Stored data entries
------

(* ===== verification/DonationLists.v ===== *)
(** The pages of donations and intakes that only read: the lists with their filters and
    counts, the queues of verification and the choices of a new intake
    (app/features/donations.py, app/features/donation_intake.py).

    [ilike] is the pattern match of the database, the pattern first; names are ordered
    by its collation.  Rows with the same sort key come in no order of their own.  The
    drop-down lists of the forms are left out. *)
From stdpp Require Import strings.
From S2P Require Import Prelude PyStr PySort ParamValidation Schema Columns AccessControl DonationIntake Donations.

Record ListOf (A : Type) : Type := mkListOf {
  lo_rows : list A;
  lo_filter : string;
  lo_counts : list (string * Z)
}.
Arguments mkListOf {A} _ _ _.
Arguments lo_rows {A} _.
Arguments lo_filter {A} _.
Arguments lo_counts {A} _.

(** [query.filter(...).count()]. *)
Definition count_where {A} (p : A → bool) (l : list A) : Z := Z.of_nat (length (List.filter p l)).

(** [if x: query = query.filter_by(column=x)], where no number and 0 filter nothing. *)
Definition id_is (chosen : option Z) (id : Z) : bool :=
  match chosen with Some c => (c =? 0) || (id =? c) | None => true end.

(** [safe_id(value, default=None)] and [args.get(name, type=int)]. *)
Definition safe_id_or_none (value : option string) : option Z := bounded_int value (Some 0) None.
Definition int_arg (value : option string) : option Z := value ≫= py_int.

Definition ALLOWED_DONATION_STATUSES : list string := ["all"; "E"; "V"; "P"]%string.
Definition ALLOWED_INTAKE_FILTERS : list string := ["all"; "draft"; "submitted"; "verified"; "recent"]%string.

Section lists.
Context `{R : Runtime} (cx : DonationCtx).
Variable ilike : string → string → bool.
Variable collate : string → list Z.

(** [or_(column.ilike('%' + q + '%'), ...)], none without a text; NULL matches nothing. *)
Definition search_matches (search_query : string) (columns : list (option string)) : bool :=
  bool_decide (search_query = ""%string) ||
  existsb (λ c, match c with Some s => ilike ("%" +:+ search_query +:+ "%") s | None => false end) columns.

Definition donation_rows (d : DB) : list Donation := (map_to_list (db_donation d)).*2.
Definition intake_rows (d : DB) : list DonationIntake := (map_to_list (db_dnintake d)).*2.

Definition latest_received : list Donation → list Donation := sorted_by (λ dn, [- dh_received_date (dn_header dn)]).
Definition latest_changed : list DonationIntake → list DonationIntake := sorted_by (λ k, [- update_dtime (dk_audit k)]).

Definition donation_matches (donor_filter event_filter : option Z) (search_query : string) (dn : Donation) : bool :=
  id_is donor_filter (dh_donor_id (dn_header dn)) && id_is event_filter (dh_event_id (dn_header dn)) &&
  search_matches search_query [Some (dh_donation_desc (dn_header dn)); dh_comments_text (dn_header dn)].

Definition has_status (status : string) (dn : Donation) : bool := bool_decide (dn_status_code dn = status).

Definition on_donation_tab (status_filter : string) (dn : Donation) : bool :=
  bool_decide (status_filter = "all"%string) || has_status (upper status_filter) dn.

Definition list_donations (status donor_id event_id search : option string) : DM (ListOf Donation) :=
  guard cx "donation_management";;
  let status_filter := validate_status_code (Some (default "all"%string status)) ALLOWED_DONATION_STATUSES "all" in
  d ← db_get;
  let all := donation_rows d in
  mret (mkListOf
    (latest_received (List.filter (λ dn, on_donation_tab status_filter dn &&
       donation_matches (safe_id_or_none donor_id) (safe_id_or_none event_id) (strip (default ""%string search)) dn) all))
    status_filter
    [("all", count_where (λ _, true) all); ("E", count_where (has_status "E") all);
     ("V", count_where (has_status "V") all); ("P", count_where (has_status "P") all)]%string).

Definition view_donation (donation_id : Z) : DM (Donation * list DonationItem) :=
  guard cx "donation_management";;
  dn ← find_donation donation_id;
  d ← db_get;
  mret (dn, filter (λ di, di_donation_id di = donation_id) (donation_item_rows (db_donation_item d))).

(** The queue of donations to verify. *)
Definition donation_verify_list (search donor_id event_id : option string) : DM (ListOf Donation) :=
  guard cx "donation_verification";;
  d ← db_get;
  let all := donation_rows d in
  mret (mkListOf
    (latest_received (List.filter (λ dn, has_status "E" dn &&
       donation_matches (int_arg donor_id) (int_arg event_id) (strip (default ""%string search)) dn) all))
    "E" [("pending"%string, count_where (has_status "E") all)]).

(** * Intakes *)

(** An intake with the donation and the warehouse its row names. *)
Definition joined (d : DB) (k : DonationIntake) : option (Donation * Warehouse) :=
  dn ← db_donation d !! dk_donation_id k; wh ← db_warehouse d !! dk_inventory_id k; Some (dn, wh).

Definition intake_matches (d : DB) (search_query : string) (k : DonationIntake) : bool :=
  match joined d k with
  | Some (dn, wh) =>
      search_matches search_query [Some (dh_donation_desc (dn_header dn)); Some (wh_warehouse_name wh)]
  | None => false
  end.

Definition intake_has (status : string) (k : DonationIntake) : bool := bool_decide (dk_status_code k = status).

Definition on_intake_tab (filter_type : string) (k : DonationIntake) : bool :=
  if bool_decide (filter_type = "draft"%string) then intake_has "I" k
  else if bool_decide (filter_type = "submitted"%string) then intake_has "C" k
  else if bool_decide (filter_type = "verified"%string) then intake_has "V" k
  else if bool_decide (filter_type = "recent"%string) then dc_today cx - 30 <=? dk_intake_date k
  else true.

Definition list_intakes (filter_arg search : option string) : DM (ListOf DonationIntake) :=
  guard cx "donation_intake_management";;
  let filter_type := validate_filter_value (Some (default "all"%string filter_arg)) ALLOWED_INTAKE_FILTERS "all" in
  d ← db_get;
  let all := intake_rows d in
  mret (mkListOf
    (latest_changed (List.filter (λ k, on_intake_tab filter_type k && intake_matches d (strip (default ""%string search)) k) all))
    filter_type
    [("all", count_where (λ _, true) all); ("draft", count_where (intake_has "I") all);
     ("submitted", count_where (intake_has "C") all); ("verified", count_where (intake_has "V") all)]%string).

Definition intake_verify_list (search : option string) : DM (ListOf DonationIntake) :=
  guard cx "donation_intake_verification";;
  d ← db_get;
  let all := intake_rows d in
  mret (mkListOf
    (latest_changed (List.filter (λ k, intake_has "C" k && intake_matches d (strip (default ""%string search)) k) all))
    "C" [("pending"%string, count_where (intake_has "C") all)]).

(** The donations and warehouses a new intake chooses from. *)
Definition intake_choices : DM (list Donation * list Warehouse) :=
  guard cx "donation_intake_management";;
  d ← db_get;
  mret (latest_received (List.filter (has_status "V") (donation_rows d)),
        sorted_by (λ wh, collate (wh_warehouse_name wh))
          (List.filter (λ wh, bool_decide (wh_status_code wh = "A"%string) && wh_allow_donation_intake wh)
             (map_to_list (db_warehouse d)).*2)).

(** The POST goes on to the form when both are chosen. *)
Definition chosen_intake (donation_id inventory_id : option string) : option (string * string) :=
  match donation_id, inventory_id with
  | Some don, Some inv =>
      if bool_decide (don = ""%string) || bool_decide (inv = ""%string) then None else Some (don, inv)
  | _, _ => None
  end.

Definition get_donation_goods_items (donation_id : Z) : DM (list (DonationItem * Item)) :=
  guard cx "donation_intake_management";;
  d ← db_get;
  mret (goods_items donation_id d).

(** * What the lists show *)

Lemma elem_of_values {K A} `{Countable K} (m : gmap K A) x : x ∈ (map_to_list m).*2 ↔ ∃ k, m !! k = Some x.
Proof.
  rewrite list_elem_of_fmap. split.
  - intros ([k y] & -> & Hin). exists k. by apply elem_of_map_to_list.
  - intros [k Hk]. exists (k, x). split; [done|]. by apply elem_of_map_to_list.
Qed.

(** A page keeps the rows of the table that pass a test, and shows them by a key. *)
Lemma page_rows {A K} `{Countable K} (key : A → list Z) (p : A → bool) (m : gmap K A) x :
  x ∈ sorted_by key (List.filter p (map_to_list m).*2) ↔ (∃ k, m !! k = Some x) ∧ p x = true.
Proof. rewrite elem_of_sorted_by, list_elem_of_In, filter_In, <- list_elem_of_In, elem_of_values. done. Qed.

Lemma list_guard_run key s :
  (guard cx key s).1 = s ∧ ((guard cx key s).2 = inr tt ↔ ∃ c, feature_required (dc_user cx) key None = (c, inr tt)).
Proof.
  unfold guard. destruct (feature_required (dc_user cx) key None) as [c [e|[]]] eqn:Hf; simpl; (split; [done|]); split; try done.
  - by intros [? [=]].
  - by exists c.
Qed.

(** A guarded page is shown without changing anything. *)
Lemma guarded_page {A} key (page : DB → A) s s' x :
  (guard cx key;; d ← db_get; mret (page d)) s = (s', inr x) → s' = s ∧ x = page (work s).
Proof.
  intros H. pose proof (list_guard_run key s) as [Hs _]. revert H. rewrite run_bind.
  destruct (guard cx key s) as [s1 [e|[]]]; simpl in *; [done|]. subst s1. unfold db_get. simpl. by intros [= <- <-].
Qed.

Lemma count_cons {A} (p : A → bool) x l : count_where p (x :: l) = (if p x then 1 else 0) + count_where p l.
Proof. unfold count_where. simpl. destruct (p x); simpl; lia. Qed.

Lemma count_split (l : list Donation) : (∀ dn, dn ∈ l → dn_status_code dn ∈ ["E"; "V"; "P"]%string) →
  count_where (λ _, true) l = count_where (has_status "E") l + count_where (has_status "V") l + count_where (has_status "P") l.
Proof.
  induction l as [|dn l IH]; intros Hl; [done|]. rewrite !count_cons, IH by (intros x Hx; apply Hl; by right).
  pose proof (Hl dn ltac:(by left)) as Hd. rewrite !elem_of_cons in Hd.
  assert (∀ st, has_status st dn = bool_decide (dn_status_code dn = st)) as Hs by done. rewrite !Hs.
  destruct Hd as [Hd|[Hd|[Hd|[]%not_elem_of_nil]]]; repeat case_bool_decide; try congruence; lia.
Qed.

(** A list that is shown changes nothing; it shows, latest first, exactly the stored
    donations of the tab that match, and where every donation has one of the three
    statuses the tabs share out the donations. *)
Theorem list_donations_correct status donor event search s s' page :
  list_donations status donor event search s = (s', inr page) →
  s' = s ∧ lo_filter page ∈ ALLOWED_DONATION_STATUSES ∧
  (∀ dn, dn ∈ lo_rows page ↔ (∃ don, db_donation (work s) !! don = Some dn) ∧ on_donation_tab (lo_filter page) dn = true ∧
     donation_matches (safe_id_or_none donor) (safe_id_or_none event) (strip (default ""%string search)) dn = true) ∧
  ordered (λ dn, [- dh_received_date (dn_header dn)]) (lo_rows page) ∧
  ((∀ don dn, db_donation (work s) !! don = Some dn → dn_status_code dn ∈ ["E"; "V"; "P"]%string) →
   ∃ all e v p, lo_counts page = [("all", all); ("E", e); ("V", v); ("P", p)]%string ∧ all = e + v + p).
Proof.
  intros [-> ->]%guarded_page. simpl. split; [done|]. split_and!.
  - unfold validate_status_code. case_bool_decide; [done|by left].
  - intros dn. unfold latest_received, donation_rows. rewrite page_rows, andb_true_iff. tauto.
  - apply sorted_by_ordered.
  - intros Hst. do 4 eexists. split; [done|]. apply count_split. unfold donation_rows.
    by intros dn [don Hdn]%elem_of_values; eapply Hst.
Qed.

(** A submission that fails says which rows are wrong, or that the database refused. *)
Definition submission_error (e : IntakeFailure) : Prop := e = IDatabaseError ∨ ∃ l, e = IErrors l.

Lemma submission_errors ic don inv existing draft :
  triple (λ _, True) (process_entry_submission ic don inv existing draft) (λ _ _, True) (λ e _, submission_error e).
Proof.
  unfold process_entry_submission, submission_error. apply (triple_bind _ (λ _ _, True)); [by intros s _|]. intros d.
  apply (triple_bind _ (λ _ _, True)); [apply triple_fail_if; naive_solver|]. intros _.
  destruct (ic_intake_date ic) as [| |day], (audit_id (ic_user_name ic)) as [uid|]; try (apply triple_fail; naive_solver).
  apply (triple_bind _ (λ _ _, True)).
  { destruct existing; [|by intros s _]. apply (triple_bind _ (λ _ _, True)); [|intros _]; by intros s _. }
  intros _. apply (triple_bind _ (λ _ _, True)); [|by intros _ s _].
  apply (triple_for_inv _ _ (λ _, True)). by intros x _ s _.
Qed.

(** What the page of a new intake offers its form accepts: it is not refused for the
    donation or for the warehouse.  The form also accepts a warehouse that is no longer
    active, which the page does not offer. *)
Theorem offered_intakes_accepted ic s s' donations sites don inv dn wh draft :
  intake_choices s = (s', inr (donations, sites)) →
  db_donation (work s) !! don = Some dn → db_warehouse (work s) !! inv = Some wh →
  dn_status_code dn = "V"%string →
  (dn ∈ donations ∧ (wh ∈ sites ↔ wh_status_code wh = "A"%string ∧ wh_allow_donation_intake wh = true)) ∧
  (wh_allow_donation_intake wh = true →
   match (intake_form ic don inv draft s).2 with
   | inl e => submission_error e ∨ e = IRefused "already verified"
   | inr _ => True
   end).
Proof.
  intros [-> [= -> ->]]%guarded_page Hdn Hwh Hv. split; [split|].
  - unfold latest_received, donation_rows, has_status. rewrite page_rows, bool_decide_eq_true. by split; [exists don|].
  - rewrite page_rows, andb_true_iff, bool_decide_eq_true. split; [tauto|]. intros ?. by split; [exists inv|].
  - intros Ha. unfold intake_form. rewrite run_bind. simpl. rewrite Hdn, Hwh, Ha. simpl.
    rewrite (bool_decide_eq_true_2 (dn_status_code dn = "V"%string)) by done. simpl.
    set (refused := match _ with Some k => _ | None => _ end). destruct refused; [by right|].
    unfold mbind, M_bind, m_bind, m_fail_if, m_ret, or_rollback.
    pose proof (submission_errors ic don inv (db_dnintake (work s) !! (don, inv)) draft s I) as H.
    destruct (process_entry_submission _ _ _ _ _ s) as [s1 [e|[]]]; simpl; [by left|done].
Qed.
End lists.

------

From the entries above, return exactly the line containing "(** * What the lists show *)", the line containing "- by intros [? [=]].", and all lines between, and nothing else.

» **Expected output**
(** * What the lists show *)

Lemma elem_of_values {K A} `{Countable K} (m : gmap K A) x : x ∈ (map_to_list m).*2 ↔ ∃ k, m !! k = Some x.
Proof.
  rewrite list_elem_of_fmap. split.
  - intros ([k y] & -> & Hin). exists k. by apply elem_of_map_to_list.
  - intros [k Hk]. exists (k, x). split; [done|]. by apply elem_of_map_to_list.
Qed.

(** A page keeps the rows of the table that pass a test, and shows them by a key. *)
Lemma page_rows {A K} `{Countable K} (key : A → list Z) (p : A → bool) (m : gmap K A) x :
  x ∈ sorted_by key (List.filter p (map_to_list m).*2) ↔ (∃ k, m !! k = Some x) ∧ p x = true.
Proof. rewrite elem_of_sorted_by, list_elem_of_In, filter_In, <- list_elem_of_In, elem_of_values. done. Qed.

Lemma list_guard_run key s :
  (guard cx key s).1 = s ∧ ((guard cx key s).2 = inr tt ↔ ∃ c, feature_required (dc_user cx) key None = (c, inr tt)).
Proof.
  unfold guard. destruct (feature_required (dc_user cx) key None) as [c [e|[]]] eqn:Hf; simpl; (split; [done|]); split; try done.
  - by intros [? [=]].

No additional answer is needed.